(Exercise directions): Only lines containing the word "their" belong in the answer; copy each one from the records.

(Material provided):
************
(* ===== verification/Composition.v ===== *)
(** Programs composed: where the controller of infrastructures calls those of routers and
    brokers, their programs are run, and what the two levels promise holds of the runs of
    the whole. *)
From stdpp Require Import base gmap sets strings list.
From S2P Require Import Prelude Go Client ApiV1 KubeObjects Workloads Conditions Reconcile ControllerFacts Certs CertFacts.
From S2P Require Import InfraController BrokerController RouterController PodFacts.

(** ** Runs of parts *)

Section Runs.
Context {E : Type → Type} {W : Type} (handle : ∀ X, E X → W → W * X).
Implicit Types (tr : list (event E)).

Lemma run_bind {A B} (p : io E A) (f : A → io E B) w tr :
  run handle (p ≫= f) w tr =
    match run handle p w tr with (w', tr', Some a) => run handle (f a) w' tr' | (w', tr', None) => (w', tr', None) end.
Proof.
  revert w tr. induction p as [a| |X e k IH]; intros w tr; simpl; [done..|]. destruct (handle X e w) as [w' x]. apply IH.
Qed.

Lemma run_after {A} (p : io E A) w tr tr' :
  run handle p w (tr ++ tr') = match run handle p w tr' with (w', new, r) => (w', tr ++ new, r) end.
Proof.
  revert w tr'. induction p as [a| |X e k IH]; intros w tr'; simpl; [done..|]. destruct (handle X e w) as [w' x].
  rewrite <-app_assoc. apply IH.
Qed.

(** ** Programs in place of effects *)

Context (impl : ∀ X, E X → io E X).

Fixpoint fulfil {A} (p : io E A) : io E A :=
  match p with
  | Ret a => Ret a
  | Crash => Crash
  | Vis e k => impl _ e ≫= λ x, fulfil (k x)
  end.

(** What the runs of the programs promise, of the answers and of what was done. *)
Context (promise : ∀ X, E X → X → list (event E) → Prop).

(** What was done above, by what was done below. *)
Inductive realized : list (event E) → list (event E) → Prop :=
  | realized_nil : realized [] []
  | realized_snoc tr tr' X (e : E X) x new : realized tr tr' → promise X e x new → realized (tr ++ [Ev e x]) (tr' ++ new).

(** What was done above is in what was done below, and only the runs of programs add to
    it. *)
Definition promised (ev : event E) (new : list (event E)) : Prop := match ev with Ev e x => promise _ e x new end.

Lemma realized_sub tr tr' ev : realized tr tr' → ev ∈ tr → ∃ new, promised ev new ∧ new ⊆ tr'.
Proof.
  induction 1 as [|tr tr' X e x new Hr IH Hp]; intros Hin; [by apply not_elem_of_nil in Hin|].
  apply elem_of_app in Hin as [Hin|Hin].
  - destruct (IH Hin) as (new' & Hp' & Hsub). exists new'. split; [done|]. set_solver.
  - apply list_elem_of_singleton in Hin as ->. exists new. split; [done|]. set_solver.
Qed.

Lemma realized_by tr tr' ev : realized tr tr' → ev ∈ tr' → ∃ ev' new, ev' ∈ tr ∧ promised ev' new ∧ ev ∈ new.
Proof.
  induction 1 as [|tr tr' X e x new Hr IH Hp]; intros Hin; [by apply not_elem_of_nil in Hin|].
  apply elem_of_app in Hin as [Hin|Hin].
  - destruct (IH Hin) as (ev' & new' & Hin' & Hp'). exists ev', new'. split; [set_solver|done].
  - exists (Ev e x), new. split_and!; [set_solver|done|done].
Qed.

(** The promise is kept, and [panics] holds of what was done when they panic. *)
Context (panics : list (event E) → Prop).
Context (Himpl : ∀ X (e : E X) w, ∃ w' new r, run handle (impl X e) w [] = (w', new, r) ∧
                   match r with Some x => promise X e x new | None => panics new end).

(** A program that obeys a policy does so when its effects are run as programs. *)
Lemma fulfil_run ok {A} (p : io E A) tr tr' Q w :
  wp ok p tr Q → obeys ok tr → realized tr tr' →
  ∃ w' new r, run handle (fulfil p) w tr' = (w', tr' ++ new, r) ∧
    match r with
    | Some a => ∃ tr1, realized tr1 (tr' ++ new) ∧ obeys ok tr1 ∧ Q tr1 a
    | None => ∃ before sub, new = before ++ sub ∧ panics sub
    end.
Proof.
  revert tr tr' w. induction p as [a| |X e k IH]; intros tr tr' w H Hobeys Hreal; simpl in *; [|done|].
  { exists w, [], (Some a). rewrite app_nil_r. split; [done|]. by exists tr. }
  rewrite run_bind, <-(app_nil_r tr'), run_after. destruct (Himpl X e w) as (w1 & sub & [x|] & -> & Hsub).
  - destruct (IH x (tr ++ [Ev e x]) (tr' ++ sub) w1) as (w2 & new & r & Hrun & Hr); [apply H|apply obeys_snoc; [done|apply H]|by constructor|].
    exists w2, (sub ++ new), r. rewrite app_nil_r, app_assoc. split; [done|]. destruct r as [a|]; [done|].
    destruct Hr as (before & sub' & -> & Hp). exists (sub ++ before), sub'. split; [by rewrite app_assoc|done].
  - exists w1, sub, None. rewrite app_nil_r. split; [done|]. by exists [], sub.
Qed.
End Runs.

(** ** The pods of an infrastructure *)

Section Pods.
Context `{HX : !X509} `{HL : !X509Laws} `{HP : !Process_} `{HS : !Sched}.
Context (Himages : lazyLoadImageMap ≠ Panic) (t : tick).

(** The controllers of routers and brokers have no state of their own. *)
Definition value {A} (m : ctl () A) : io kube A := r ← m (); Ret r.2.

Definition pods_impl (X : Type) (e : kube X) : io kube X :=
  match e in kube T return io kube T with
  | ReconcileRouters infra => value (reconcile_routers infra)
  | ReconcileBrokers infra => value (reconcile_brokers t infra)
  | e => Vis e Ret
  end.

(** The infrastructure with the defaults, and the number of pods that is asked for. *)
Definition with_routers (infra : MessagingInfrastructure) : MessagingInfrastructure :=
  set_i_Router (setDefaultRouterScalingStrategy (i_Router infra)) infra.
Definition with_brokers (infra : MessagingInfrastructure) : MessagingInfrastructure :=
  set_i_Broker (setDefaultBrokerScalingStrategy (i_Broker infra)) infra.
Definition router_strategy (infra : MessagingInfrastructure) : option Z := default None (sr_ScalingStrategy (i_Router (with_routers infra))).
Definition broker_strategy (infra : MessagingInfrastructure) : option Z := default None (sb_ScalingStrategy (i_Broker (with_brokers infra))).

Definition pods_promise (X : Type) (e : kube X) : X → trace → Prop :=
  match e in kube T return T → trace → Prop with
  | ReconcileRouters infra => λ x new, x.1 = i_Router (with_routers infra) ∧
      obeys (router_allowed (with_routers infra) (router_strategy infra)) new ∧
      (∀ hosts, x.2 = inr hosts → routers_done (with_routers infra) (router_strategy infra) hosts new)
  | ReconcileBrokers infra => λ x new, x.1 = i_Broker (with_brokers infra) ∧
      obeys (pool_allowed (with_brokers infra) t (broker_strategy infra)) new ∧
      (∀ hosts, x.2 = inr hosts → ∃ sets, pool_done (with_brokers infra) t (broker_strategy infra) sets hosts new)
  | e => λ x new, new = [Ev e x]
  end.

Definition pods_panic (new : trace) : Prop := ∃ infra, bare_pod infra new.

Lemma routers_run {W} (handle : ∀ X, kube X → W → W * X) infra w : ∃ w' new r,
  run handle (value (reconcile_routers infra)) w [] = (w', new, r) ∧
  match r with Some x => pods_promise _ (ReconcileRouters infra) x new | None => bare_pod (with_routers infra) new end.
Proof.
  destruct (wp_crash_run (router_allowed (with_routers infra) (router_strategy infra)) (bare_pod (with_routers infra)) handle
    (value (reconcile_routers infra)) w [] (λ tr x, x.1 = i_Router (with_routers infra) ∧
      (∀ hosts, x.2 = inr hosts → routers_done (with_routers infra) (router_strategy infra) hosts tr))) as (w' & new & r & Hrun & Hob & Hr).
  - apply wp_crash_bind, wp_crash_bind. eapply wp_crash_mono; [by apply (reconcile_set_wp Himages)|].
    intros tr [s r] [_ H]. by split.
  - apply obeys_nil.
  - exists w', new, r. split; [done|]. destruct r as [x|]; [by destruct Hr|done].
Qed.

Lemma brokers_run {W} (handle : ∀ X, kube X → W → W * X) infra w : ∃ w' new x,
  run handle (value (reconcile_brokers t infra)) w [] = (w', new, Some x) ∧ pods_promise _ (ReconcileBrokers infra) x new.
Proof.
  destruct (wp_run handle (pool_allowed (with_brokers infra) t (broker_strategy infra)) (value (reconcile_brokers t infra)) w []
    (λ tr x, x.1 = i_Broker (with_brokers infra) ∧
      (∀ hosts, x.2 = inr hosts → ∃ sets, pool_done (with_brokers infra) t (broker_strategy infra) sets hosts tr)))
    as (w' & new & x & Hrun & Hx & Hob).
  - apply wp_bind, wp_bind. eapply wp_mono; [by apply (reconcile_pool_wp Himages)|]. intros tr [s r] [_ H]. by split.
  - apply obeys_nil.
  - exists w', new, x. split; [done|]. by destruct Hx.
Qed.

Lemma pods_impl_run {W} (handle : ∀ X, kube X → W → W * X) X (e : kube X) w : ∃ w' new r,
  run handle (pods_impl X e) w [] = (w', new, r) ∧ match r with Some x => pods_promise X e x new | None => pods_panic new end.
Proof.
  destruct e.
  all: try (destruct (routers_run handle infra w) as (w' & new & r & Hrun & H); exists w', new, r; split; [done|]; destruct r; [done|by eexists]).
  all: try (destruct (brokers_run handle infra w) as (w' & new & x & Hrun & H); exists w', new, (Some x); by split).
  all: cbn [pods_impl run]; destruct (handle _ _ w) as [w' x]; eexists w', _, (Some x); by split.
Qed.

(** Only the controller of infrastructures writes their status. *)
Definition writes_status (ev : event kube) : bool :=
  match ev with Ev e _ => match e with UpdateInfrastructureStatus _ => true | _ => false end end.

Lemma status_written_above tr tr' ev : realized pods_promise tr tr' → ev ∈ tr' → writes_status ev = true → ev ∈ tr.
Proof.
  intros Hr Hin Hw. destruct (realized_by _ _ _ _ Hr Hin) as ([X e x] & new & Htr & Hp & Hnew).
  assert (new = [Ev e x] → ev ∈ tr) as Hone by (intros ->; apply list_elem_of_singleton in Hnew as ->; done).
  assert (∀ ok, obeys ok new → ∃ pre, ok pre ev) as Hob.
  { intros ok Hok. apply list_elem_of_split in Hnew as (pre & post & ->). exists pre. by eapply Hok. }
  destruct ev as [X' e' x']. destruct e'; try discriminate Hw.
  destruct e; try (by apply Hone); exfalso.
  - destruct Hp as (_ & Hok & _). by destruct (Hob _ Hok) as [pre H].
  - destruct Hp as (_ & Hok & _). by destruct (Hob _ Hok) as (pre & known & H & _).
Qed.
End Pods.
************
(Answer section):
    brokers, their programs are run, and what the two levels promise holds of the runs of
(** The controllers of routers and brokers have no state of their own. *)
(** Only the controller of infrastructures writes their status. *)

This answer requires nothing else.